My Dad was a big influence on me as a kid. He was an artist and loved Jazz music. He played  drums, guitar and C-Melody Saxophone, and could play just about any instrument you handed him. To me he was a magician. Ask him to draw anything, he could draw it. Ask him to play any instrument, he could play it. More later on my Dad, and another Commander Cody relic, “Bennies and Beer.”

Rock and Roll became more important when I was 9, as a certain furry foursome from Liverpool England crossed the pond in 1962. I remember being in the grocery store with my mom, buying a Beatle’s magazine right after they came out. I remember thinking that I really liked this group, from the music to the whole look and societal deployment. I enjoyed their position as something new and different, and I think my rebellious nature was budding, right there in the safety of my Mom’s oversight and under the comforting spell of the Thriftimart theme song.

Follow Up Comments, from Steve Van Zant’s interview with Esquire (“What I’ve Learned,” August 12, 2008)

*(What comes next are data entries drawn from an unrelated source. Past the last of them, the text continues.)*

(* ===== verification/CmdWitness.v ===== *)
(** The command line on concrete configurations: a YAML library that encodes
    documents as binary digits, a directory with a configuration of two ICON
    chains, and nodes that answer. *)
From stdpp Require Import gmap strings list countable.
From Stdlib Require Import ZArith Lia Ascii.
From S2P Require Import Prelude GoStd GoOs Types Store Concrete Provider Relay.
From S2P Require Import Evm IconTypes Icon WasmTypes Wasm Cmd CmdKeystore CmdCorrect.
Open Scope Z_scope.

(** * A YAML library *)

(** A list of texts as one text: [;] after each, and [\] before every [;] and [\]
    inside. *)
Definition special (c : ascii) : bool := bool_decide (c ∈ [";"; "\"]%char).

Fixpoint pack1 (s rest : string) : string :=
  match s with
  | "" => String ";" rest
  | String c s =>
      let t := String c (pack1 s rest) in if special c then String "\" t else t
  end.
Definition pack (l : list string) : string := foldr pack1 "" l.

Definition onto (c : ascii) (l : option (list string)) : option (list string) :=
  match l with Some (h :: t) => Some (String c h :: t) | _ => None end.

Fixpoint unpack (s : string) : option (list string) :=
  match s with
  | "" => Some []
  | String c s =>
      if bool_decide (c = ";")%char then cons "" <$> unpack s
      else if bool_decide (c = "\")%char then
        match s with String c s => onto c (unpack s) | "" => None end
      else onto c (unpack s)
  end.

Lemma unpack_pack l : unpack (pack l) = Some l.
Proof.
  induction l as [|s l IH]; [done|]. cbn [pack foldr]. change (foldr pack1 "" l) with (pack l).
  assert (unpack (pack1 s (pack l)) = Some (s :: l)) as ->; [|done].
  induction s as [|c s IHs]; [cbn; by rewrite IH|]. cbn [pack1]. unfold special.
  case_bool_decide as Hc; cbn [unpack]; [by rewrite IHs|].
  rewrite !bool_decide_eq_false_2 by set_solver. by rewrite IHs.
Qed.

(** Data that can be written as text and read back. *)
Class Text (A : Type) := {
  text_of : A → string;
  parse_text : string → option A;
  parse_text_of x : parse_text (text_of x) = Some x }.

#[export, refine] Instance text_string : Text string := { text_of s := s; parse_text := Some }.
Proof. done. Defined.
#[export, refine] Instance text_Z : Text Z := {
  text_of z := bits_of (encode z);
  parse_text s := of_bits s ≫= decode }.
Proof. intros z. rewrite of_bits_of. cbn. apply decode_encode. Defined.
#[export, refine] Instance text_bool : Text bool := {
  text_of b := if b : bool then "1" else "0";
  parse_text s := Some (bool_decide (s = "1")) }.
Proof. by intros []. Defined.
#[export, refine] Instance text_list {A} `{Text A} : Text (list A) := {
  text_of l := pack (text_of <$> l);
  parse_text s := unpack s ≫= mapM parse_text }.
Proof.
  intros l. rewrite unpack_pack. cbn. induction l as [|x l IH]; [done|]. cbn. by rewrite parse_text_of, IH.
Defined.
#[export, refine] Instance text_prod {A B} `{Text A} `{Text B} : Text (A * B) := {
  text_of p := pack [text_of p.1; text_of p.2];
  parse_text s :=
    match unpack s with
    | Some [a; b] => a ← parse_text a; b ← parse_text b; Some (a, b)
    | _ => None
    end }.
Proof. intros [a b]. rewrite unpack_pack. cbn. rewrite parse_text_of. cbn. by rewrite parse_text_of. Defined.
#[export, refine] Instance text_option {A} `{Text A} : Text (option A) := {
  text_of o := match o with Some x => String "s" (text_of x) | None => "" end;
  parse_text s := match s with "" => Some None | String _ s => Some <$> parse_text s end }.
Proof. intros [x|]; [|done]. by rewrite parse_text_of. Defined.

(** A type in bijection with part of another. *)
Definition text_via {A B} `{Text B} (f : A → B) (g : B → A) (Hgf : ∀ x, g (f x) = x) : Text A.
Proof.
  refine {| text_of x := text_of (f x); parse_text s := g <$> parse_text s |}.
  intros x. rewrite parse_text_of. cbn. by rewrite Hgf.
Defined.

#[export] Instance text_common : Text CommonConfig.
Proof.
  apply (text_via (B := list string * (list Z * bool * list (string * string)))
    (λ c, ([cc_ChainName c; cc_RPCUrl c; cc_Address c; cc_NID c; cc_HomeDir c],
           (([cc_StartHeight c; cc_FinalityBlock c], cc_Disabled c), map_to_list (cc_Contracts c))))
    (λ '(l, (z, d, m)), let s i := default "" (l !! i) in let n i := default 0 (z !! i) in
      mkCommonConfig (s 0%nat) (s 1%nat) (n 0%nat) (s 2%nat) (list_to_map m) (n 1%nat) (s 3%nat) (s 4%nat) d)).
  intros []. cbn. by rewrite list_to_map_to_list.
Defined.
#[export] Instance text_icon : Text Icon.Config.
Proof.
  apply (text_via (B := CommonConfig * (Z * (Z * Z))) (λ c, (Icon.c_Common c, (Icon.c_StepMin c, (Icon.c_StepLimit c, Icon.c_StepAdjustment c))))
    (λ '(a, (b, (c, d))), Icon.mkConfig a b c d)).
  by intros [].
Defined.
#[export] Instance text_evm : Text Evm.Config.
Proof.
  apply (text_via (B := CommonConfig * (string * list Z))
    (λ c, (Evm.c_Common c, (Evm.c_WebsocketUrl c,
           [Evm.c_GasMin c; Evm.c_GasLimit c; Evm.c_GasAdjustment c; Evm.c_BlockBatchSize c])))
    (λ '(a, (b, z)), let n i := default 0 (z !! i) in Evm.mkConfig a b (n 0%nat) (n 1%nat) (n 2%nat) (n 3%nat))).
  by intros [].
Defined.
#[export] Instance text_wasm : Text Wasm.Config.
Proof.
  apply (text_via (B := CommonConfig * bool * (list string * list Z))
    (λ c, ((Wasm.c_Common c, Wasm.c_Simulate c),
           ([Wasm.c_GrpcUrl c; Wasm.c_KeyringBackend c; Wasm.c_KeyringDir c; Wasm.c_AccountPrefix c;
             Wasm.c_Denomination c; Wasm.c_GasPrices c; Wasm.c_BroadcastMode c; Wasm.c_SignModeStr c;
             Wasm.c_ExtraCodec c],
            [Wasm.c_GasAdjustment c; Wasm.c_MinGasAmount c; Wasm.c_MaxGasAmount c;
             Wasm.c_TxConfirmationInterval c; Wasm.c_BlockBatchSize c])))
    (λ '(a, b, (l, z)), let s i := default "" (l !! i) in let n i := default 0 (z !! i) in
      Wasm.mkConfig a (s 0%nat) (s 1%nat) (s 2%nat) (s 3%nat) (s 4%nat) (s 5%nat) (n 0%nat) (n 1%nat) (n 2%nat)
        (n 3%nat) (s 6%nat) (s 7%nat) b (s 8%nat) (n 4%nat))).
  by intros [].
Defined.
#[export] Instance text_global : Text GlobalConfig.
Proof.
  apply (text_via (B := string * string) (λ g, (g_Timeout g, g_KMSKeyID g)) (λ '(a, b), mkGlobalConfig a b)). by intros [].
Defined.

February 8, 1964, there was not one single rock ‘n’ roll band in the country. February 9, The Beatles played The Ed Sullivan Show. February 10, everyone had one. In the garage. “Garage Rock” is traditional rock ‘n’ roll. If you think of it as the early Stones, you’re fine. My life began on February 9, 1964. The history of rock ‘n’ roll is the history of America in the twentieth century.

The Soundtrack of Your Life

Posted in The Soundtrack of Your Life on November 24, 2009 by Jeff Thompson

I’ve seen this credited to many different people, but I first heard Mike Bloomfield say it on his CD “If You Love These Blues…” The quote is “The music you grow up with becomes the soundtrack of your life.” I think that there are basically two types of music appreciation, two types of Music People, if you will- those who listen to it in the background, and those to whom music has a profound, visceral effect, on the emotions, on the psyche; acting as a muse in life. “Background Music” people don’t tend to listen to words or concern themselves with the origins or instrumentation of the music, they just need it there to hang overhead, much like Muzak in an elevator or a grocery store. “Foreground Music” people attack and are attacked by music, it will change their mind, influence their actions. “Background Music” people have this experience when a song comes on from an era they lived through- children of the 70’s and 80’s tend to love disco, while children of the 60’s tend to dislike it. It’s a function of how well the music of a particular era fit into the life experience. “Foreground Music” (or FG’s and BG’s, as we’ll call them for sake of brevity- but no relation to the BeeGees, who happened to get through two eras rather heroically) appreciators tend to mine music for deeper meaning and relevance, especially as time goes on. It becomes a “needle drop” into the emotions of a time, often with colors and memory of certain places and people. I will be posting my lists and adding to them as time goes on, I welcome you to do the same.